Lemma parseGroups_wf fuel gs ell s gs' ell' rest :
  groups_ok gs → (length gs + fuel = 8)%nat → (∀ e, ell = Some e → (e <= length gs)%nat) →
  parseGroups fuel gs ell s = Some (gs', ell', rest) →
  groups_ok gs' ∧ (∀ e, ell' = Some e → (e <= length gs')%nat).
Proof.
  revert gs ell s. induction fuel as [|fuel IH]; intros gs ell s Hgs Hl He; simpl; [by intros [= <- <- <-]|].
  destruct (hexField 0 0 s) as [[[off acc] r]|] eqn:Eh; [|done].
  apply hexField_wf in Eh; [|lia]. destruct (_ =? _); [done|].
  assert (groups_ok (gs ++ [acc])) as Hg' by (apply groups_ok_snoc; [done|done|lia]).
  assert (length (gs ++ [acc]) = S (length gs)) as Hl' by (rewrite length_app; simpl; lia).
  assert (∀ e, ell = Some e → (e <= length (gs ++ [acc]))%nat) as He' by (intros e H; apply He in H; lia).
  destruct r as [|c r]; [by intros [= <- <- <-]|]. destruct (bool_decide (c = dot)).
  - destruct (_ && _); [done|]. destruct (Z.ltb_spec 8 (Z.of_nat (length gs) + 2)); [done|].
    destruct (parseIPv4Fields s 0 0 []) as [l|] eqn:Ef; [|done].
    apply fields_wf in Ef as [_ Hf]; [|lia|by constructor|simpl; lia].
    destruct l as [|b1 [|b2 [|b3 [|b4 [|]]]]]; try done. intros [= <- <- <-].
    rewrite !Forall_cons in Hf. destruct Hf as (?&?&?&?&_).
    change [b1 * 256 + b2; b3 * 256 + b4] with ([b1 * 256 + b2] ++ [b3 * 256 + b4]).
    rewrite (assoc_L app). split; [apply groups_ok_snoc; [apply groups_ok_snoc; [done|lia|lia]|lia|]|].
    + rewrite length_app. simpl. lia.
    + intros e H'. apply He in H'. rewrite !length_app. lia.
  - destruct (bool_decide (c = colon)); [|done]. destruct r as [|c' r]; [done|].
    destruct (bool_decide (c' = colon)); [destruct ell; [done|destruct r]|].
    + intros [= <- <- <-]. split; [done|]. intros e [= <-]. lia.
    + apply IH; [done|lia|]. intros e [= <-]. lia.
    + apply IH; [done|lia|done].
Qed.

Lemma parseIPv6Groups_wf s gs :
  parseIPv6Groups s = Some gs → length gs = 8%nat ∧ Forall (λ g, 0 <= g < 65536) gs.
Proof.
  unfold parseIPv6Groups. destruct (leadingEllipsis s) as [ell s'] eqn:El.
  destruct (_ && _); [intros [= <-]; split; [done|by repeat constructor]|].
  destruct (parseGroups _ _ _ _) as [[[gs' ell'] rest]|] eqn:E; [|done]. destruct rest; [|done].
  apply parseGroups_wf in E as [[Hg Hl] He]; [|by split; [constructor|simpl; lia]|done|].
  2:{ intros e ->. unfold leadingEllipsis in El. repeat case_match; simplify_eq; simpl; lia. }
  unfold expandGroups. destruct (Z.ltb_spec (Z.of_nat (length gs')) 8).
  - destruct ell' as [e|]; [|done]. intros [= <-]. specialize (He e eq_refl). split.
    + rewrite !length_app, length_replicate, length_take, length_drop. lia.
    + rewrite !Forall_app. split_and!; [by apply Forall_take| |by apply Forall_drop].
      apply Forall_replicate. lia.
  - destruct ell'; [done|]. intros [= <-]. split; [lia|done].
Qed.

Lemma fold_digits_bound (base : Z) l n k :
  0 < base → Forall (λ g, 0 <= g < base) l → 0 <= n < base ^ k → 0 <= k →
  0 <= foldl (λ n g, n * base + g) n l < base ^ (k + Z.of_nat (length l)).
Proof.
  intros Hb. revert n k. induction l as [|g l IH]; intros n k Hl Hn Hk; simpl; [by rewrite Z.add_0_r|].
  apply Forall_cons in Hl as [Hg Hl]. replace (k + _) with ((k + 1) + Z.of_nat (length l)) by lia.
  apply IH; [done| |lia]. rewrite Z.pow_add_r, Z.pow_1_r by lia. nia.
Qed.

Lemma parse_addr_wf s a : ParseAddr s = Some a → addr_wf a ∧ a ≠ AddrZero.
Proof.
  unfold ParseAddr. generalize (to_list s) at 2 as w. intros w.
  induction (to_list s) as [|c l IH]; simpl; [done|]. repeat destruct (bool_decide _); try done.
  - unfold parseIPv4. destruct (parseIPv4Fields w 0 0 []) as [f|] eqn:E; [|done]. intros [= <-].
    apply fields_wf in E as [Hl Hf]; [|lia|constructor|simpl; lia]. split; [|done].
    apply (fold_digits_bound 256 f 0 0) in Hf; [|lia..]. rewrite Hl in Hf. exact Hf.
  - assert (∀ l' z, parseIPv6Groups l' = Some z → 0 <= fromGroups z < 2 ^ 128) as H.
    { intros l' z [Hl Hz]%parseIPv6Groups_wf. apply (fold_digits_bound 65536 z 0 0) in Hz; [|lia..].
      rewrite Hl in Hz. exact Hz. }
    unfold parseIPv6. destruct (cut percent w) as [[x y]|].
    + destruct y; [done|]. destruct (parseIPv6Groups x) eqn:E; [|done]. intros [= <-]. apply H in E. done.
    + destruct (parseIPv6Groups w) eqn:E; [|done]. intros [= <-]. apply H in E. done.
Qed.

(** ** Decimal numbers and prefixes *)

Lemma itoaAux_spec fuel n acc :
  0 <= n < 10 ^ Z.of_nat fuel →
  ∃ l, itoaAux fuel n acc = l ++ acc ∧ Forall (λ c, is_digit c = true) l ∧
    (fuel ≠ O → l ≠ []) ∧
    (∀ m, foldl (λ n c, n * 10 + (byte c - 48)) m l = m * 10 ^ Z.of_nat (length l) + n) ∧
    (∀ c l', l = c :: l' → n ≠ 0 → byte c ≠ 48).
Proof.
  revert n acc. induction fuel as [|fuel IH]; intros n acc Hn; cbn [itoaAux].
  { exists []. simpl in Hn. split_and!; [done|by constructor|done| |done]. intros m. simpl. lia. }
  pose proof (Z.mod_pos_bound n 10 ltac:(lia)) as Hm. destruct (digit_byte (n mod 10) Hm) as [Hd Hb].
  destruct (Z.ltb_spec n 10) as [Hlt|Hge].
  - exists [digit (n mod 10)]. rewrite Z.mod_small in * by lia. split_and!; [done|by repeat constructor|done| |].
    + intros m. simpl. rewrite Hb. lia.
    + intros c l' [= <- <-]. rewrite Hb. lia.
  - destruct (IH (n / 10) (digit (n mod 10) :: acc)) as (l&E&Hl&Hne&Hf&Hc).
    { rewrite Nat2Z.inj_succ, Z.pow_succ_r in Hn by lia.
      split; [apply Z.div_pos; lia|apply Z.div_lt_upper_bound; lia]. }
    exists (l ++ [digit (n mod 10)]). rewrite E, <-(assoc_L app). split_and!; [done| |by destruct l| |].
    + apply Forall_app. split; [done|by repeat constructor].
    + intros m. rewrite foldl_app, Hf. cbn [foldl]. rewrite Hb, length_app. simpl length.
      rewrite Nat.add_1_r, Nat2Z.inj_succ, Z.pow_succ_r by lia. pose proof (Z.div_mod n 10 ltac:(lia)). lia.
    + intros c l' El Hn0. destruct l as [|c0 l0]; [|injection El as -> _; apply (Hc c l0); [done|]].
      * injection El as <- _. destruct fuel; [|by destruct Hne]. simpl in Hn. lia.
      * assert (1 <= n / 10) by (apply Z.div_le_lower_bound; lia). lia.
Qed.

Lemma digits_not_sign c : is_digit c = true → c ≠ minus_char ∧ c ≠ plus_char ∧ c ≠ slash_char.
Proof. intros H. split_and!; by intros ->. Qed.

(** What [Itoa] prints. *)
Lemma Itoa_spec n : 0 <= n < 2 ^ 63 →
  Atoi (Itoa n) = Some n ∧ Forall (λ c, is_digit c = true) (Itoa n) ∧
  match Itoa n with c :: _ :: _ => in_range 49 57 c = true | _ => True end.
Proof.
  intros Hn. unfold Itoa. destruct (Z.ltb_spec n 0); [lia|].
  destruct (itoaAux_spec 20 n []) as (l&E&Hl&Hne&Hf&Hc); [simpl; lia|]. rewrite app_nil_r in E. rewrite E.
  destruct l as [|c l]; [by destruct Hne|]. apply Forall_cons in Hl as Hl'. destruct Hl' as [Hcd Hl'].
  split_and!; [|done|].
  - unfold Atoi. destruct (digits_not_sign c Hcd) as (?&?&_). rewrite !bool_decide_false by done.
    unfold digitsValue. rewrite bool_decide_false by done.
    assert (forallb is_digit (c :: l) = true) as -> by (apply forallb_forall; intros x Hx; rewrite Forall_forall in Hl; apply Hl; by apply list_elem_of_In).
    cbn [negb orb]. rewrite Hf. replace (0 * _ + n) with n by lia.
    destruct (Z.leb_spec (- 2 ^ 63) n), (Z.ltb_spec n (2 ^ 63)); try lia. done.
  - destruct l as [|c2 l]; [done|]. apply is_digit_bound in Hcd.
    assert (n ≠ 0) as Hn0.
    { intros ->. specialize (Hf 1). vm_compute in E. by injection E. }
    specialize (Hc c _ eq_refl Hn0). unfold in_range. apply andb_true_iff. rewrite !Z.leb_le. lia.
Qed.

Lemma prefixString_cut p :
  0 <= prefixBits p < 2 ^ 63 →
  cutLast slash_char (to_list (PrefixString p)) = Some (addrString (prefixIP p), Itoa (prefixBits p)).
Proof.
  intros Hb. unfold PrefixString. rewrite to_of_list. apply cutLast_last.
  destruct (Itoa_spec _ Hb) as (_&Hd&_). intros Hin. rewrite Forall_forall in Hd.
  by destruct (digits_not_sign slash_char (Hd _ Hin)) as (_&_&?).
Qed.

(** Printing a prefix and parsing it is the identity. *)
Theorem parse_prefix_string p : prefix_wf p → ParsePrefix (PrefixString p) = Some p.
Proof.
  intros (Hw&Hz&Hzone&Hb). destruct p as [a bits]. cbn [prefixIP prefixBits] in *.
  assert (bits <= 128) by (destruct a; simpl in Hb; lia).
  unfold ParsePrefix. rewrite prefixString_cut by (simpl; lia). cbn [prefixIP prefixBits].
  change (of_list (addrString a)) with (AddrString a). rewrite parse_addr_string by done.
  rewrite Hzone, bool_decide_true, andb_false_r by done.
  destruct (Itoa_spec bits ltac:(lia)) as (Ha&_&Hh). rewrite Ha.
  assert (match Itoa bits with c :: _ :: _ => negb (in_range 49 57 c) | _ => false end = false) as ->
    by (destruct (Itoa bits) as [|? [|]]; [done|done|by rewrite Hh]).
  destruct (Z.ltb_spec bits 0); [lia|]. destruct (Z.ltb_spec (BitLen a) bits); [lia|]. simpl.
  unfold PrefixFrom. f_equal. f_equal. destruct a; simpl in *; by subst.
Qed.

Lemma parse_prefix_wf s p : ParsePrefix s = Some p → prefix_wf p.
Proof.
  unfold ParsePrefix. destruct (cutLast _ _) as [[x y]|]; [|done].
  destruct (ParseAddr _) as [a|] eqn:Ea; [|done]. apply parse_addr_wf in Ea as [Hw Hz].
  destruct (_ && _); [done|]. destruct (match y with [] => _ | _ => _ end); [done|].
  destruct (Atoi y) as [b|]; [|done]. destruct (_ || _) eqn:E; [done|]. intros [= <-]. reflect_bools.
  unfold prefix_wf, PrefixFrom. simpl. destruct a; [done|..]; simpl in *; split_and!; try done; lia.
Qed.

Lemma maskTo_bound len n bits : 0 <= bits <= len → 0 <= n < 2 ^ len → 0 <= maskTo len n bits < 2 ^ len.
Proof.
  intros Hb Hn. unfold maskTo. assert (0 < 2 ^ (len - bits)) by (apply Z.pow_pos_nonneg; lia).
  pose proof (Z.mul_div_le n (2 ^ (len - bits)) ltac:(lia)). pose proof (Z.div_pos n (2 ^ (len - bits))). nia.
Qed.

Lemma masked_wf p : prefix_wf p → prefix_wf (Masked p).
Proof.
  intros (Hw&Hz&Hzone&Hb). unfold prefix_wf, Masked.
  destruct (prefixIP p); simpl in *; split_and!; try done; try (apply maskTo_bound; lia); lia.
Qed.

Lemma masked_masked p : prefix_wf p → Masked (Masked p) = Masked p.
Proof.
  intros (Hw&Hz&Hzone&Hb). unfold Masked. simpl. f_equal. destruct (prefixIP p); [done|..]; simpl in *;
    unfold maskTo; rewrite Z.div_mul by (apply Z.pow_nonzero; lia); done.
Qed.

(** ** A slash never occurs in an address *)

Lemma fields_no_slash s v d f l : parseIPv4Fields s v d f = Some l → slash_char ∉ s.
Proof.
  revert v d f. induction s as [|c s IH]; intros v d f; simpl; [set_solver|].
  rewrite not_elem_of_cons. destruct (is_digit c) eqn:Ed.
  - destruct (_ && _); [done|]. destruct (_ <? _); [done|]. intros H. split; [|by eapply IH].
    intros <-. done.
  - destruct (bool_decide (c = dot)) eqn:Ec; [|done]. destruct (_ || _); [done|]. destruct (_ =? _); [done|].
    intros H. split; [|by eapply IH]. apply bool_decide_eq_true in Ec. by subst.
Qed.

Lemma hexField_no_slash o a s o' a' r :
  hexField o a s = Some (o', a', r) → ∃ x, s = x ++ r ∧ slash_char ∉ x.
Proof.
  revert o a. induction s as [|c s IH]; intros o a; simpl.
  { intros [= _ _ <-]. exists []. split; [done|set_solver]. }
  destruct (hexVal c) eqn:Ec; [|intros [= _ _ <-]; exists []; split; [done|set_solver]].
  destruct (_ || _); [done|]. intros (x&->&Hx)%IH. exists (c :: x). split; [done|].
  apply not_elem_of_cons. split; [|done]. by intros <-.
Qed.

*****

(About this exercise):
Here the output must be the lines above from the line with "cutLast slash_char (to_list" to the line with "(** Printing a", both included, duplicated word for word and nothing else.

(Solution below):
  cutLast slash_char (to_list (PrefixString p)) = Some (addrString (prefixIP p), Itoa (prefixBits p)).
Proof.
  intros Hb. unfold PrefixString. rewrite to_of_list. apply cutLast_last.
  destruct (Itoa_spec _ Hb) as (_&Hd&_). intros Hin. rewrite Forall_forall in Hd.
  by destruct (digits_not_sign slash_char (Hd _ Hin)) as (_&_&?).
Qed.

(** Printing a prefix and parsing it is the identity. *)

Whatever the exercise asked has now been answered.